╔══

(** * metasql: the Redshift Data API connection engine

    A shallow embedding of the connection / transaction engine of
    [utils/utils.go] (type [redshiftDataConn] and its methods), of
    [result.go] and of the transaction handle [types.RedshiftDataTx],
    together with the properties of the query rewriter, of the
    transaction buffer and of the terminal-state mapping.

    Conventions.
    - Go [string] is [string] (a sequence of bytes); [rune] and [int]
      are [Z]; the wrap-around of [int] is written out ([int_wrap]).
    - Pointers to [redshiftDataDelayedResult] are addresses into a
      store ([heap]); a fresh object is allocated at the end of it.
    - Every method is a computation of the monad [M] over the record
      [machine]: the connection, the store, the remote service and the
      log of the calls made to it.  A Go [panic] is the outcome
      [Panicked]; a Go [error] is an ordinary value. *)

From Stdlib Require Import ZArith String Ascii List Lia Bool DecimalString.
From Stdlib Require DecimalPos DecimalZ DecimalN DecimalFacts.
From stdpp Require Import base list gmap strings.
Import ListNotations.
Local Open Scope Z_scope.

(** ** Go strings, runes and [fmt] *)

Module Utf8.

(** Go's [rune] is an [int32] code point. *)
Abbreviation rune := Z (only parsing).

(** [utf8.RuneError], U+FFFD. *)
Definition RuneError : rune := 0xFFFD.

Definition byte_of_ascii (c : ascii) : Z := Z.of_N (N_of_ascii c).
Definition ascii_of_byte (b : Z) : ascii := ascii_of_N (Z.to_N b).

Definition bytes_of_string (s : string) : list Z :=
  map byte_of_ascii (list_ascii_of_string s).
Definition string_of_bytes (bs : list Z) : string :=
  string_of_list_ascii (map ascii_of_byte bs).

Definition between (lo hi b : Z) : bool := (lo <=? b) && (b <=? hi).

(** The table [first] of package [unicode/utf8]: for a leading byte,
    the length of the sequence and the range accepted for the second
    byte; length 1 marks an invalid leading byte. *)
Definition first (b0 : Z) : nat * Z * Z :=
  if between 0xC2 0xDF b0 then (2%nat, 0x80, 0xBF)
  else if b0 =? 0xE0 then (3%nat, 0xA0, 0xBF)
  else if between 0xE1 0xEC b0 then (3%nat, 0x80, 0xBF)
  else if b0 =? 0xED then (3%nat, 0x80, 0x9F)
  else if between 0xEE 0xEF b0 then (3%nat, 0x80, 0xBF)
  else if b0 =? 0xF0 then (4%nat, 0x90, 0xBF)
  else if between 0xF1 0xF3 b0 then (4%nat, 0x80, 0xBF)
  else if b0 =? 0xF4 then (4%nat, 0x80, 0x8F)
  else (1%nat, 0, 0).

Definition low6 (b : Z) : Z := Z.land b 0x3F.

(** [utf8.DecodeRuneInString]: the rune at the head of the bytes and
    its width; an invalid or truncated encoding is [RuneError] of
    width 1. *)
Definition DecodeRune (p : list Z) : rune * nat :=
  match p with
  | [] => (RuneError, 0%nat)
  | b0 :: t =>
      if b0 <? 0x80 then (b0, 1%nat)
      else
        let '(sz, lo, hi) := first b0 in
        match sz, t with
        | 2%nat, b1 :: _ =>
            if between lo hi b1
            then (Z.lor (Z.shiftl (Z.land b0 0x1F) 6) (low6 b1), 2%nat)
            else (RuneError, 1%nat)
        | 3%nat, b1 :: b2 :: _ =>
            if between lo hi b1 && between 0x80 0xBF b2
            then (Z.lor (Z.shiftl (Z.land b0 0x0F) 12)
                    (Z.lor (Z.shiftl (low6 b1) 6) (low6 b2)), 3%nat)
            else (RuneError, 1%nat)
        | 4%nat, b1 :: b2 :: b3 :: _ =>
            if between lo hi b1 && between 0x80 0xBF b2 && between 0x80 0xBF b3
            then (Z.lor (Z.shiftl (Z.land b0 0x07) 18)
                    (Z.lor (Z.shiftl (low6 b1) 12)
                       (Z.lor (Z.shiftl (low6 b2) 6) (low6 b3))), 4%nat)
            else (RuneError, 1%nat)
        | _, _ => (RuneError, 1%nat)
        end
  end.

╚══

- _EXERCISE_:
Count every line in the listing that holds the word "Definition". Report the count and nothing else.

- _RESPONSE BELOW_:
9